A recurring theme I see on Kaggle competitions is that how you create you validation set actually matters. For starters, let’s take a look at what happens when we don’t put in the effort to create a good validation set.

The Data

Kaggle’s Histopathologic Cancer Detection competition was an image recognition competition in which competitors trained models to identify cancer within images. The dataset was created from cross-sections of lymph nodes. Each cross section was divided up into 96x96 images that were labelled:

  • 1 if a cancerous tumor was present
  • 0 otherwise
Sample images from our dataset

In total there were roughly 200,000 96x96 images in the training set and the labels were evenly balanced.

First Approach

My first approach (guided by years of effective laziness) was to simply create a random validation set using fastai’s split_by_rand_pct. It had served me well in the past, so it wouldn’t let me down here, right?

Below is a plot of test scores vs. validation scores. Note that as validation score increases, test score does not. There is no clear relationship between the two (except perhaps a slightly negative one).

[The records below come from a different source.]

(* ===== verification/RateLimit.v ===== *)
(** * The rate limiter's algorithm (internal/ratelimit/model.go, keys.go, limiter.go)

    Per-tenant request, token and concurrency quotas and a per-model request cap: token buckets
    in integer arithmetic (scaled units of 1/60,000 token) and expiring leases.  [Model] is the
    source's clock-free reference implementation; the Lua script that runs in production is in
    RateScript.v.  Integers are Go's int64. *)

From Stdlib Require Import Ascii String.
From S2P Require Import Prelude GoString.

Local Open Scope string_scope.
Local Open Scope list_scope.
Local Open Scope Z_scope.

(** ** Redis keys (keys.go). *)

Definition hex_digit (n : Z) : Z := if n <? 10 then 48 + n else 55 + n.

(** The bytes escapeKeyPart percent-encodes. *)
Definition must_escape (c : Z) : bool := (c <? 33) || (126 <? c) || (c =? 123) || (c =? 125) || (c =? 37).

Definition escape_byte (c : Z) : list Z :=
  if must_escape c then [37; hex_digit (c / 16); hex_digit (c mod 16)] else [c].

Definition escapeKeyPart (s : string) : string := of_bytes (mjoin (escape_byte <$> bytes s)).

Definition maxKeyPart : Z := 256.
Definition validKeyPart (s : string) : bool := slen s <=? maxKeyPart.

Definition keyModelUnused : string := "rl:model:{}".
Definition keyRequests (tenant : string) : string := ("rl:{" ++ escapeKeyPart tenant ++ "}:req")%string.
Definition keyTokens (tenant : string) : string := ("rl:{" ++ escapeKeyPart tenant ++ "}:tok")%string.
Definition keyConcurrency (tenant : string) : string := ("rl:{" ++ escapeKeyPart tenant ++ "}:conc")%string.
Definition keyModel (model : string) : string := ("rl:model:{" ++ escapeKeyPart model ++ "}")%string.

(** ** Quotas and answers (limiter.go). *)

Definition Limit : Type := string.
Definition LimitRequests : Limit := "requests".
Definition LimitTokens : Limit := "tokens".
Definition LimitConcurrency : Limit := "concurrency".
Definition LimitModel : Limit := "model".
Definition LimitUnavailable : Limit := "unavailable".

Record Limits := mkLimits { RequestsPerMinute : Z; TokensPerMinute : Z; MaxConcurrent : Z }.

Definition Limits_None (l : Limits) : bool :=
  (RequestsPerMinute l <=? 0) && (TokensPerMinute l <=? 0) && (MaxConcurrent l <=? 0).

Definition MaxQuota : Z := 1000000000.
Definition MaxBurstSeconds : Z := 3600.

(** ** The reference model (model.go). *)

Definition scale : Z := 60000.
Definition concurrencyRetryMs : Z := 1000.

Record Params := mkParams { BurstSeconds : Z; LeaseTTLMs : Z }.

Record Outcome := mkOutcome { o_Allowed : bool; o_Limit : Limit; o_RetryMs : Z }.

Record ModelRequest := mkModelRequest {
  rq_TenantID : string; rq_Model : string; rq_Cost : Z; rq_Limits : Limits; rq_ModelRequestsPerMinute : Z; rq_LeaseID : string
}.

Record bucket := mkBucket { bk_level : Z; bk_at : Z; bk_set : bool }.

Record RateModel := mkRateModel {
  m_p : Params; m_buckets : gmap string bucket; m_leases : gmap string (gmap string Z)
}.

#[global] Instance RateModel_settable : Settable RateModel :=
  {| eta_of := λ m, mkRateModel (m_p m) (m_buckets m) (m_leases m) |}.

Definition NewModel (p : Params) : RateModel := mkRateModel p ∅ ∅.

Definition capacity (m : RateModel) (quota : Z) : Z := (quota *! BurstSeconds (m_p m) *! 1000)%go.

(** Level after refilling, and capacity. *)
Definition peek (m : RateModel) (key : string) (now quota : Z) : Z * Z :=
  let cap := capacity m quota in
  match m_buckets m !! key with
  | None => (cap, cap)
  | Some b =>
      if negb (bk_set b) then (cap, cap)
      else
        let elapsed := (now -! bk_at b)%go in
        let elapsed := if elapsed <? 0 then 0 else elapsed in
        let window := (BurstSeconds (m_p m) *! 1000)%go in
        let elapsed := if window <? elapsed then window else elapsed in
        let level := (bk_level b +! elapsed *! quota)%go in
        (if cap <? level then cap else level, cap)
  end.

Definition need (cost cap : Z) : Z := Z.min (cost *! scale)%go cap.

Definition ceilDiv (a b : Z) : Z := Z.quot (a +! b -! 1)%go b.

(** One bucket check of [Allow]. *)
Record check := mkCheck { c_limit : Limit; c_key : string; c_quota : Z; c_level : Z; c_need : Z }.

Definition add_check (m : RateModel) (now : Z) (l : Limit) (key : string) (quota cost : Z) (checks : list check) : list check :=
  if quota <=? 0 then checks
  else
    let '(level, cap) := peek m key now quota in
    checks ++ [mkCheck l key quota level (need cost cap)].

Definition short (c : check) : bool := c_level c <? c_need c.
Definition shortage_wait (c : check) : Z := ceilDiv (c_need c -! c_level c)%go (c_quota c).

(** [consider]: the longest wait wins, the first of equal ones. *)
Definition consider (worst : Outcome) (l : Limit) (wait : Z) : Outcome :=
  if o_RetryMs worst <? wait then mkOutcome false l wait else worst.

Definition Outcome0 : Outcome := mkOutcome false "" 0.

Definition model_checks (m : RateModel) (now : Z) (r : ModelRequest) : list check :=
  let checks := add_check m now LimitRequests (keyRequests (rq_TenantID r)) (RequestsPerMinute (rq_Limits r)) 1 [] in
  let checks := add_check m now LimitTokens (keyTokens (rq_TenantID r)) (TokensPerMinute (rq_Limits r)) (rq_Cost r) checks in
  add_check m now LimitModel (keyModel (rq_Model r)) (rq_ModelRequestsPerMinute r) 1 checks.

(** The first loop of [Allow]: the shortages except the model's. *)
Definition consider_tenant (worst : Outcome) (c : check) : Outcome :=
  if short c then if String.eqb (c_limit c) LimitModel then worst else consider worst (c_limit c) (shortage_wait c) else worst.

(** The later loop: the model's. *)
Definition consider_model (worst : Outcome) (c : check) : Outcome :=
  if String.eqb (c_limit c) LimitModel && short c then consider worst (c_limit c) (shortage_wait c) else worst.

Definition charge (now : Z) (bs : gmap string bucket) (c : check) : gmap string bucket :=
  let at_ := match bs !! c_key c with Some b => if bk_set b && (now <? bk_at b) then bk_at b else now | None => now end in
  <[c_key c := mkBucket (c_level c -! c_need c)%go at_ true]> bs.

(** Expired leases are dropped from the tenant's set. *)
Definition drop_expired (now : Z) (held : gmap string Z) : gmap string Z := filter (λ ie : string * Z, now < ie.2) held.

Definition Model_Allow (m : RateModel) (nowMs : Z) (r : ModelRequest) : RateModel * Outcome :=
  let checks := model_checks m nowMs r in
  let worst := foldl consider_tenant Outcome0 checks in
  let concKey := keyConcurrency (rq_TenantID r) in
  let limited := 0 <? MaxConcurrent (rq_Limits r) in
  let m := if limited then m <| m_leases := alter (drop_expired nowMs) concKey (m_leases m) |> else m in
  let held := default ∅ (m_leases m !! concKey) in
  let worst :=
    if limited && (MaxConcurrent (rq_Limits r) <=? Z.of_nat (size held)) then consider worst LimitConcurrency concurrencyRetryMs
    else worst in
  let worst := foldl consider_model worst checks in
  if negb (String.eqb (o_Limit worst) "") then (m, worst)
  else
    let m := m <| m_buckets := foldl (charge nowMs) (m_buckets m) checks |> in
    let m :=
      if limited then m <| m_leases := <[concKey := <[rq_LeaseID r := (nowMs +! LeaseTTLMs (m_p m))%go]> held]> (m_leases m) |>
      else m in
    (m, mkOutcome true "" 0).

Definition Model_Release (m : RateModel) (tenantID leaseID : string) : RateModel * bool :=
  let k := keyConcurrency tenantID in
  let ok := bool_decide (is_Some (default ∅ (m_leases m !! k) !! leaseID)) in
  (m <| m_leases := alter (delete leaseID) k (m_leases m) |>, ok).

Definition Model_Renew (m : RateModel) (nowMs : Z) (tenantID leaseID : string) : RateModel * bool :=
  let k := keyConcurrency tenantID in
  match default ∅ (m_leases m !! k) !! leaseID with
  | None => (m, false)
  | Some exp =>
      if exp <=? nowMs then (m, false)
      else (m <| m_leases := alter (insert leaseID (nowMs +! LeaseTTLMs (m_p m))%go) k (m_leases m) |>, true)
  end.

Definition Model_Held (m : RateModel) (nowMs : Z) (tenantID : string) : Z :=
  Z.of_nat (size (drop_expired nowMs (default ∅ (m_leases m !! keyConcurrency tenantID)))).
Lemma puts_rel M t m s r req tok md :
  model_ok m → near M t → drift_ok (m_p m) → request_clamped r → refusals m t r = [] →
  checked m t (req_use r) req → checked m t (tok_use r) tok → checked m t (mod_use r) md →
  (∀ k, is_bucket k = true → bucket_rel (m_p m) M (view s (key_string k)) (m_buckets m !! key_string k)) →
  let s' := foldl (put t m) s [(req_use r, req); (tok_use r, tok); (mod_use r, md)] in
  (∀ k, is_bucket k = true → bucket_rel (m_p m) M (view s' (key_string k)) (m_buckets (admission m t r) !! key_string k)) ∧
  ∀ tenant, view s' (keyConcurrency tenant) = view s (keyConcurrency tenant).
Proof.
  intros Hm Hnear Hd (Hrb & H1 & H2 & H3 & H4) Hn Hreq Htok Hmod Hrel. pose proof Hrb as [B1 B2 B3 _]. unfold MaxQuota in *.
  assert (Hl : ∀ u, u ∈ all_uses r → 0 < u_quota u → lacks m t u = false).
  { intros u Hu Hpos. apply refusals_nil in Hn as [Hn _]. rewrite Forall_forall in Hn. apply Hn. by apply list_elem_of_filter. }
  cbn [foldl].
  destruct (put_rel M t m s (req_use r) req (λ k, m_buckets m !! key_string k)) as [R1 L1]; try done;
    [simpl; exactness|apply Hl; apply list_elem_of_In; simpl; tauto|].
  destruct (put_rel M t m _ (tok_use r) tok _ Hm Hnear Hd ltac:(simpl; exactness) Htok (Hl (tok_use r) ltac:(apply list_elem_of_In; simpl; tauto)) eq_refl eq_refl R1) as [R2 L2].
  destruct (put_rel M t m _ (mod_use r) md _ Hm Hnear Hd ltac:(simpl; exactness) Hmod (Hl (mod_use r) ltac:(apply list_elem_of_In; simpl; tauto)) eq_refl eq_refl R2) as [R3 L3].
  split; [|intros tenant; by rewrite L3, L2, L1].
  intros k Hk. specialize (R3 k Hk). rewrite (admit_bucket m t r k) by done. rewrite use_of_cases.
  unfold put_spec in R3. destruct k as [x|x|x|x]; simpl in R3; repeat case_decide; simplify_eq; try done;
    repeat match goal with H : context [0 <? ?q] |- _ => destruct (0 <? q) end; done.
Qed.

(** ** The acquire script as a whole. *)

Definition model_key (r : ModelRequest) : string := if 0 <? rq_ModelRequestsPerMinute r then keyModel (rq_Model r) else keyModelUnused.

Definition put_lease (s : store) (t : Z) (p : Params) (r : ModelRequest) : store :=
  if 0 <? MaxConcurrent (rq_Limits r) then
    PEXPIRE (ZADD s t (keyConcurrency (rq_TenantID r)) (fmt0 (f64 (t + LeaseTTLMs p))) (rq_LeaseID r)) t
      (keyConcurrency (rq_TenantID r)) (f64 (LeaseTTLMs p * 2))
  else s.

(** The script in the vocabulary of the lemmas above. *)
Lemma script_allow_shape s time m r :
  params_bounded (m_p m) → clock_ok time → request_clamped r →
  script_allow s time (m_p m) r =
  let t := clock_ms time in
  let chk s u k := script_check s t (f64 t) (f64 (window (m_p m))) k (f64 (u_quota u)) (f64 (u_cost u)) in
  let req := chk s (req_use r) (keyRequests (rq_TenantID r)) in
  let tok := chk s (tok_use r) (keyTokens (rq_TenantID r)) in
  let md := chk (pruned s t r) (mod_use r) (model_key r) in
  let best := script_best s t (m_p m) r req tok md in
  if flt f0 best.1 then (pruned s t r, (0, int_reply best.1, int_reply best.2))
  else (put_lease (foldl (put t m) (pruned s t r) [(req_use r, req); (tok_use r, tok); (mod_use r, md)]) t (m_p m) r, (1, 0, 0)).
Proof.
  intros Hp Hck (Hrb & H1 & H2 & H3 & H4). pose proof (clock_bounded _ Hck) as Ht. pose proof Hrb as [B1 B2 B3 _].
  pose proof (window_bounds _ Hp) as HW. pose proof (proj2 Hp) as Httl. unfold MaxQuota, time_bounded, max_time in *.
  unfold script_allow, acquireScript. cbn [aa_override aa_rq aa_tq aa_mc aa_mq aa_cost aa_burst aa_lease_id aa_lease_ttl].
  rewrite script_now_exact by done. unfold window in *. rewrite (fmul_exact (BurstSeconds (m_p m))) by lia.
  fold (model_key r). rewrite (flt_0 (MaxConcurrent _)) by exactness. cbv zeta. rewrite fadd_exact, (fmul_exact (LeaseTTLMs _)) by exactness.
  fold (pruned s (clock_ms time) r). unfold script_best. cbv zeta. cbn [u_quota u_cost req_use tok_use mod_use foldl].
  rewrite (flt_0 (MaxConcurrent _)) by exactness. fold (window (m_p m)).
  destruct (flt f0 (fst _)); [done|]. f_equal. unfold put_lease. cbn [put u_quota u_key req_use tok_use mod_use key_string].
  unfold model_key. rewrite !(flt_0 (rq_ModelRequestsPerMinute r)) by exactness. destruct (0 <? rq_ModelRequestsPerMinute r); reflexivity.
Qed.

Lemma check_checked s M t m u k :
  model_ok m → time_bounded t → near M t → (0 < u_quota u → use_ok u ∧ k = key_string (u_key u)) →
  (bucket_rel (m_p m) M (view s (key_string (u_key u))) (m_buckets m !! key_string (u_key u))) →
  checked m t u (script_check s t (f64 t) (f64 (window (m_p m))) k (f64 (u_quota u)) (f64 (u_cost u))).
Proof. intros Hm Ht Hn Hk Hrel Hpos. destruct (Hk Hpos) as [Hu ->]. split; [done|]. by apply (script_check_exact s M). Qed.

(** The lease of an admission. *)
Lemma put_lease_sim s M t m r :
  near M t → drift_ok (m_p m) → time_bounded t → params_bounded (m_p m) → model_ok (admission m t r) →
  (∀ k, is_bucket k = true → bucket_rel (m_p m) M (view s (key_string k)) (m_buckets (admission m t r) !! key_string k)) →
  (∀ tenant, lease_rel (m_p m) M (view s (keyConcurrency tenant)) (tenant_leases (refuse m t r) tenant)) →
  (0 < MaxConcurrent (rq_Limits r) →
     zset_rel M (LeaseTTLMs (m_p m)) t (view s (keyConcurrency (rq_TenantID r))) (held_leases m t (rq_TenantID r))) →
  sim M (put_lease s t (m_p m) r) (admission m t r).
Proof.
  intros Hn Hd Ht Hp Hok Hb Hl Hz. unfold put_lease. unfold refuse, tenant_leases in Hl. simpl in Hl.
  destruct (Z.ltb_spec 0 (MaxConcurrent (rq_Limits r))) as [Hpos|Hno].
  - destruct (add_rel s M t _ _ _ (rq_LeaseID r) Hn Ht (proj2 Hp) (proj2 (proj2 Hd)) (Hz Hpos)) as [Hown Hoth]. split; [done| |].
    + intros k Hk. rewrite Hoth; [by apply Hb|]. change (keyConcurrency (rq_TenantID r)) with (key_string (KConcurrency (rq_TenantID r))).
      by intros ->%key_string_inj.
    + intros tenant. unfold tenant_leases, admission. simpl. destruct (Z.ltb_spec 0 (MaxConcurrent (rq_Limits r))); [|lia].
      destruct (decide (tenant = rq_TenantID r)) as [->|Hne].
      * rewrite lookup_insert_eq. simpl. by eexists.
      * assert (keyConcurrency tenant ≠ keyConcurrency (rq_TenantID r)) by (intros ?%keyConcurrency_inj; done).
        rewrite lookup_insert_ne, Hoth by done. specialize (Hl tenant). by rewrite lookup_alter_ne in Hl.
  - split; [done|done|]. intros tenant. unfold tenant_leases, admission. simpl. destruct (Z.ltb_spec 0 (MaxConcurrent (rq_Limits r))); [lia|]. apply Hl.
Qed.

(** One call of the acquire script is one step of the model, with the same answer. *)
Lemma acquire_refines s M time m r :
  clock_ok time → time_bounded M → near M (clock_ms time) → drift_ok (m_p m) → request_clamped r → leases_small m → sim M s m →
  let '(s', (a, c, w)) := script_allow s time (m_p m) r in
  let '(m', o) := Model_Allow m (clock_ms time) r in
  sim M s' m' ∧ a = (if o_Allowed o then 1 else 0) ∧ w = o_RetryMs o ∧ (o_Allowed o = false → limitFromCode c = o_Limit o).
Proof.
  intros Hck HM Hnear Hdrift Hr Hsmall Hs. pose proof (clock_bounded _ Hck) as Ht. set (t := clock_ms time) in *.
  pose proof (sim_ok _ _ _ Hs) as Hm. pose proof Hr as (Hrb & _).
  pose proof (Allow_answer m t r Hm Ht Hrb) as Hans. rewrite (Allow_exact m t r Hm Ht Hrb) in *. cbv zeta in *.
  rewrite script_allow_shape by (done || apply Hm). cbv zeta. fold t.
  destruct (pruned_sim s M t m r HM Ht Hnear Hs) as [Hps Hpz]. destruct (use_ok_pos r Hrb) as (U1 & U2 & U3).
  pose proof (check_checked s M t m (req_use r) (keyRequests (rq_TenantID r)) Hm Ht Hnear (λ H, conj (U1 H) eq_refl) (sim_bucket _ _ _ Hs (KRequests _) eq_refl)) as C1.
  pose proof (check_checked s M t m (tok_use r) (keyTokens (rq_TenantID r)) Hm Ht Hnear (λ H, conj (U2 H) eq_refl) (sim_bucket _ _ _ Hs (KTokens _) eq_refl)) as C2.
  assert (C3 := check_checked (pruned s t r) M t m (mod_use r) (model_key r) Hm Ht Hnear).
  specialize (C3 ltac:(simpl; intros Hpos; split; [by apply U3|unfold model_key; by destruct (Z.ltb_spec 0 (rq_ModelRequestsPerMinute r)); [|lia]])
    (sim_bucket _ _ _ Hps (KModel _) eq_refl)).
  destruct (script_best_rel s M t m r _ _ _ HM Ht Hnear Hs Hr Hsmall C1 C2 C3) as [Hbest Hw]. rewrite Hbest. cbn [fst snd]. clear Hbest.
  set (worst := consider_all Outcome0 (refusals m t r)) in *.
  assert (Hname : named (o_Limit worst)) by (apply consider_all_named; [by left|apply refusals_named]).
  destruct Hname as [Hnone|[Hcode Hrange]].
  - rewrite Hnone in *. simpl in Hans. destruct Hans as [_ (Hn & _ & _)]. simpl. split_and!; [|done..].
    destruct (puts_rel M t m (pruned s t r) r _ _ _ Hm Hnear Hdrift Hr Hn C1 C2 C3 (sim_bucket _ _ _ Hps)) as [HB HL]. cbv zeta in HB, HL.
    apply put_lease_sim; [done|done|done|apply Hm|by apply admit_ok|exact HB| |].
    + intros tenant. rewrite HL. apply Hps.
    + intros Hpos. rewrite HL. by apply Hpz.
  - rewrite flt_0 by exactness. destruct (Z.ltb_spec 0 (code_of (o_Limit worst))); [|lia].
    destruct (String.eqb_spec (o_Limit worst) "") as [He|He]; [rewrite He in Hrange; vm_compute in Hrange; by destruct Hrange|].
    destruct (o_Allowed worst) eqn:Ha; [by destruct Hans as [_ (_ & _ & ?)]|].
    unfold int_reply. rewrite !ftrunc_f64 by lia. by split_and!.
Qed.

Validation Score vs Test Score for a poor validation set

This is a big problem. Many training approaches use validation score to determine the “best” set of weights for a given model. As it stands, an improvement on our validation score does not guarantee us an improvement on the test score.

Revised Approach

While reading the discussion forums on Kaggle I came across SM’s recommendation for a validation set. Instead of sampling randomly, we should group images based on the slide they were taken from and then remove entire slides from our training set. The images from these slides would make up our validation set.

In retrospect this makes sense. Originally we were training our dataset on images that came from the same slides as those in our validation set. When it came time to run our model on the test set we were likely seeing images from slides we’d never seen before.

With our new validation set I decided to re-run my model against the dataset and compare how test score changed as validation score changed:

Validation Score vs. Test Score with a good validation score

Clearly the relationship between validation score and test scores is much stronger now that we’ve improved our validation set! When we improve our model locally we can expect that we’ll see an improvement on our leaderboard/test score.

Microsoft Malware Prediction

Last month I participated in my first Kaggle competition: Microsoft Malware Prediction. Competitors were given a single train.csv that contained information about millions of people’s PCs. This information included things like screen size, operating system version and various security settings. Competitors were tasked with predicting whether or not a given computer was likely to have been infected with malware.

Exploring the data

Seeing as this was my first Kaggle competition and I didn’t really know what I was doing I started off by heading to look at other user’s public kernels. This is where users share tricks and tips that worked for them. While you’re obviously not going find a solution that wins you the competition, it’s the perfect place for a beginner like myself to start out.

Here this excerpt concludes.